Effect of trifluoroethanol on the structural and functional properties of alpha-crystallin.

Alpha crystallin is an eye lens protein with a molecular weight of approximately 800 kDa. It belongs to the class of small heat shock proteins. Besides its structural role, it is known to prevent the aggregation of beta- and gamma-crystallins and several other proteins under denaturing conditions and is thus believed to play an important role in maintaining lens transparency. In this communication, we have investigated the effect of 2,2,2-trifluoroethanol (TFE) on the structural and functional features of the native alpha-crystallin and its two constituent subunits. A conformational change occurs from the characteristic beta-sheet to the alpha-helix structure in both native alpha-crystallin and its subunits with the increase in TFE levels.

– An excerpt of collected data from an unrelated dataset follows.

(** ** Extensions *)

Lemma dopo_oid_ok e oid :
  fetta (valore e) -> 2 <= intera oid -> salvo (dopo_oid der e oid) (fun x => parte_di (valore x) (valore e) /\ fetta (valore x)).
Proof.
  intros He Ho. unfold dopo_oid. chiama exder_leggi_ok as dopo Hd; [done|lia|].
  destruct (tag dopo =? TAG_BOOLEANO); [|split; apply Hd]. pose proof (u32_range (intera oid + intera dopo)).
  eapply salvo_weaken; [apply exder_leggi_ok; [done|lia]|]. intros x Hx. split; apply Hx.
Qed.

Lemma basic_ca_ok dopo : fetta (valore dopo) -> salvo (basic_ca der dopo) (fun _ => True).
Proof.
  intros Hd. unfold basic_ca. chiama leggi_tag_ok as seq Hs; [done|lia|]. destruct (dn (valore seq) =? 0); [done|].
  chiama exder_leggi_ok as ca Hca; [apply Hs|lia|]. destruct (tag ca =? TAG_BOOLEANO); [|done].
  destruct (Z.leb_spec 1 (dn (valore ca))); [|done]. cbn [andb].
  chiama leggi_byte_salvo as b _; [apply Hca|apply Hca|lia|done].
Qed.

Section Extensions.

Context (t : ExDer).

(** What reading extensions preserves. *)
Definition aggiorna (c c' : ExCert) : Prop := campi t c' /\ altri c c'.

Lemma aggiorna_refl c : campi t c -> aggiorna c c.
Proof. intros H. split; [done|split; done]. Qed.

Lemma aggiorna_trans c c' c'' : altri c c' -> aggiorna c' c'' -> aggiorna c c''.
Proof. unfold altri. intros (H1 & H2 & H3) (Hc & H4 & H5 & H6). split; [done|]. split; [congruence|]. split; congruence. Qed.

Lemma estensione_ok e c :
  campi t c -> fetta (valore e) -> parte_di (valore e) t -> salvo (estensione der e c) (aggiorna c).
Proof.
  intros Hc He Ht. unfold estensione. chiama salvo_prova as o Ho; [by apply leggi_tag_ok|].
  destruct o as [oid|]; [|by apply aggiorna_refl]. specialize (Ho _ eq_refl).
  chiama e_oid_ok as b _; [apply Ho|apply Ho|]. chiama e_oid_ok as s _; [apply Ho|apply Ho|].
  destruct (negb b && negb s); [by apply aggiorna_refl|].
  chiama salvo_prova as o Hd; [apply dopo_oid_ok; [done|apply Ho]|].
  destruct o as [dopo|]; [|by apply aggiorna_refl]. destruct (Hd _ eq_refl) as [Hd1 Hd2].
  destruct (tag dopo =? TAG_OCTETSTRING); [|by apply aggiorna_refl]. cbn [negb]. destruct s.
  - chiama salvo_prova as o Hs; [by apply leggi_tag_ok|]. destruct o as [seq|]; [|by apply aggiorna_refl].
    destruct (Hs _ eq_refl), Hc. split; [|done]. split; cbn; eauto using parte_di_trans.
  - chiama salvo_prova as o _; [by apply basic_ca_ok|]. destruct Hc. split; [|done]. by split.
Qed.

Lemma estensioni_loop_ok fuel ext : forall off c,
  campi t c -> fetta ext -> parte_di ext t -> 0 <= off -> Z.max 0 (dn ext - off) < Z.of_nat fuel ->
  salvo (estensioni_loop fuel der ext off c) (aggiorna c).
Proof.
  induction fuel as [|fuel IH]; intros off c Hc Hf Ht Ho Hfu; cbn [estensioni_loop]; [lia|].
  destruct (Z.ltb_spec off (dn ext)); [|by apply aggiorna_refl]. pose proof (proj2 Hf).
  chiama misura_ok as n Hn; [done|done|]. destruct (Z.eqb_spec n 0); [by apply aggiorna_refl|].
  chiama salvo_prova as o He; [by apply leggi_tag_ok|]. destruct o as [e|]; [|by apply aggiorna_refl].
  destruct (He _ eq_refl) as [H1 H2 _ _ _ _ _].
  chiama estensione_ok as c' [Hc' Ha]; [done|done|exact (parte_di_trans _ _ _ H1 Ht)|].
  rewrite u32_small by lia. eapply salvo_weaken; [apply IH; (done || lia)|]. intros c''. by apply aggiorna_trans.
Qed.

Lemma leggi_estensioni_ok ext c :
  campi t c -> fetta ext -> parte_di ext t -> salvo (leggi_estensioni der ext c) (aggiorna c).
Proof. intros Hc Hf Ht. apply estensioni_loop_ok; (done || lia). Qed.

Lemma cerca_estensioni_ok fuel : forall off c,
  campi t c -> fetta t -> 0 <= off -> Z.max 0 (dn t - off) < Z.of_nat fuel ->
  salvo (cerca_estensioni fuel der t off c) (aggiorna c).
Proof.
  induction fuel as [|fuel IH]; intros off c Hc Hf Ho Hfu; cbn [cerca_estensioni]; [lia|].
  destruct (Z.ltb_spec off (dn t)); [|by apply aggiorna_refl]. pose proof (proj2 Hf).
  chiama misura_ok as n Hn; [done|done|]. destruct (Z.eqb_spec n 0); [by apply aggiorna_refl|].
  chiama salvo_prova as o He; [by apply leggi_tag_ok|]. destruct o as [e|].
  - destruct (He _ eq_refl) as [H1 H2 _ _ _ _ _]. chiama salvo_prova as o Hd; [by apply exder_dentro_ok|].
    destruct o as [v|]; [|by apply aggiorna_refl]. destruct (Hd _ eq_refl) as (H3 & H4 & _).
    apply leggi_estensioni_ok; [done|done|exact (parte_di_trans _ _ _ H3 H1)].
  - rewrite u32_small by lia. apply IH; (done || lia).
Qed.

End Extensions.

(** ** The certificate *)

Lemma analizza_tbs_ok b t alg f :
  fetta t -> dp t <> None ->
  salvo (analizza_tbs der b t alg f)
    (fun '(c, off) => campi t c /\ 0 <= off /\ tbs c = b /\ firma c = f /\ alg_firma c = alg).
Proof.
  intros Hf Hp. pose proof (proj2 Hf). unfold analizza_tbs. chiama exder_leggi_ok as v0 H0; [done|lia|].
  set (o1 := if tag v0 =? 160 then intera v0 else 0).
  assert (Ho1 : 0 <= o1) by (unfold o1; pose proof (le_intera _ _ _ H0); destruct (_ =? _); lia).
  clearbody o1. chiama leggi_tag_ok as se Hse; [done|lia|].
  pose proof (u32_range (o1 + intera se)) as Ho2. set (o2 := u32 (o1 + intera se)) in *. clearbody o2.
  chiama leggi_tag_ok as al Hal; [done|lia|].
  pose proof (u32_range (o2 + intera al)) as Ho3. set (o3 := u32 (o2 + intera al)) in *. clearbody o3.
  chiama leggi_tag_ok as em Hem; [done|lia|].
  pose proof (u32_range (o3 + intera em)) as Ho4. set (o4 := u32 (o3 + intera em)) in *. clearbody o4.
  chiama leggi_tag_ok as va Hva; [done|lia|].
  chiama exder_leggi_ok as a Ha; [apply Hva|lia|]. chiama leggi_data_ok as da Hda; [exact Ha|].
  pose proof (le_intera _ _ _ Ha). chiama exder_leggi_ok as b' Hb; [apply Hva|lia|].
  chiama leggi_data_ok as db Hdb; [exact Hb|].
  pose proof (u32_range (o4 + intera va)) as Ho5. set (o5 := u32 (o4 + intera va)) in *. clearbody o5.
  chiama leggi_tag_ok as so Hso; [done|lia|].
  pose proof (u32_range (o5 + intera so)) as Ho6. cbn [salvo tbs firma alg_firma]. split; [|split; [lia|done]].
  split; cbn; try done; try apply parte_di_nullo.
  - apply (le_tutto _ _ _ Hem).
  - apply (le_tutto _ _ _ Hso).
  - apply Hse.
Qed.

(** The signed part [tbs], its content, and the signature, in the buffer. *)
Definition certificato (c : ExCert) : Prop :=
  fetta (tbs c) /\ fetta (firma c) /\ exists t, parte_di t (tbs c) /\ campi t c.

Lemma tutto_fetta : fetta (tutto der).
Proof. split; [split; cbn; lia|cbn; lia]. Qed.

Lemma excert_analizza_ok : salvo (excert_analizza der (Z.of_nat (length der))) certificato.
Proof.
  unfold excert_analizza. fold (tutto der). pose proof tutto_fetta as Htu.
  chiama exder_dentro_ok as corpo (Hc1 & Hc2 & Hc3); [exact Htu|lia|]. pose proof (proj2 Hc2) as Hw.
  chiama leggi_tag_ok as el Hel; [done|lia|]. pose proof (le_intera _ _ _ Hel).
  set (t0 := mkDer (dp corpo) (intera el)).
  assert (Et0 : t0 = mkDer (sposta (dp corpo) 0) (intera el)).
  { unfold t0. destruct (dp corpo) as [p|]; [|done]. cbn. by rewrite Z.add_0_r. }
  pose proof (le_tutto _ _ _ Hel) as Ht0. pose proof (le_dentro _ _ _ Hel) as Hin. rewrite <- Et0 in Ht0, Hin.
  assert (Ht0f : fetta t0).
  { pose proof (le_fine _ _ _ Hel). split; [exact (parte_di_trans _ _ _ Ht0 (proj1 Hc2))|cbn; lia]. }
  change (dn t0) with (intera el). chiama leggi_tag_ok as alg Ha; [done|lia|].
  chiama leggi_tag_ok as oid Ho; [apply Ha|lia|]. chiama scegli_ok as af _; [apply Ho|apply Ho|].
  pose proof (u32_range (intera el + intera alg)). chiama leggi_tag_ok as f Hf; [done|lia|].
  chiama salvo_esige as _ Hn. apply Z.leb_le in Hn. chiama leggi_byte_salvo as b _; [apply Hf|apply Hf|lia|].
  chiama salvo_esige as _ _. destruct (bit_dentro_ok f corpo _ Hf ltac:(lia)) as (_ & Hbf & _).
  chiama analizza_tbs_ok as [c off] (Hca & Hoff & Et & Ef & _); [apply Hel|apply Hel|].
  chiama leggi_tag_ok as k Hk; [apply Hel|lia|]. destruct Hk as [Hk1 Hk2 _ _ _ _ _].
  chiama salvo_prova as o Hkey; [by apply leggi_chiave_ok|].
  set (c' := match o with Some c => c | None => set_ignota c end).
  assert (Hc' : aggiorna (valore el) c c').
  { unfold c'. destruct o as [k'|]; [exact (Hkey _ eq_refl)|]. split; [by destruct Hca|done]. }
  destruct Hc' as [Hc' (Et' & Ef' & _)]. pose proof (u32_range (off + intera k)).
  eapply salvo_weaken; [apply cerca_estensioni_ok; [exact Hc'|apply Hel|lia|lia]|].
  intros c'' [Hc'' (Et'' & Ef'' & _)]. rewrite Et', Et in Et''. rewrite Ef', Ef in Ef''.
  split; [by rewrite Et''|]. split; [by rewrite Ef''|]. exists (valore el). by rewrite Et''.
Qed.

Among the two subunits, alphaA-crystallin is relatively stable and upon preincubation prevents the characteristic aggregation of alphaB-crystallin at 20% and 30% (v/v) TFE. The hydrophobicity and chaperone-like activity of the crystallin subunits decrease on TFE treatment. The ability of alphaA-crystallin to bind and prevent the aggregation of alphaB-crystallin, despite a conformational change, could be important in protecting the lens from external stress. The loss in chaperone activity of alphaA-crystallin exposed to TFE and the inability of peptide chaperone--the functional site of alphaA-crystallin--to stabilize alphaB-crystallin at 20-30% TFE suggest that the site(s) involved in subunit interaction and chaperone-like function are quite distinct.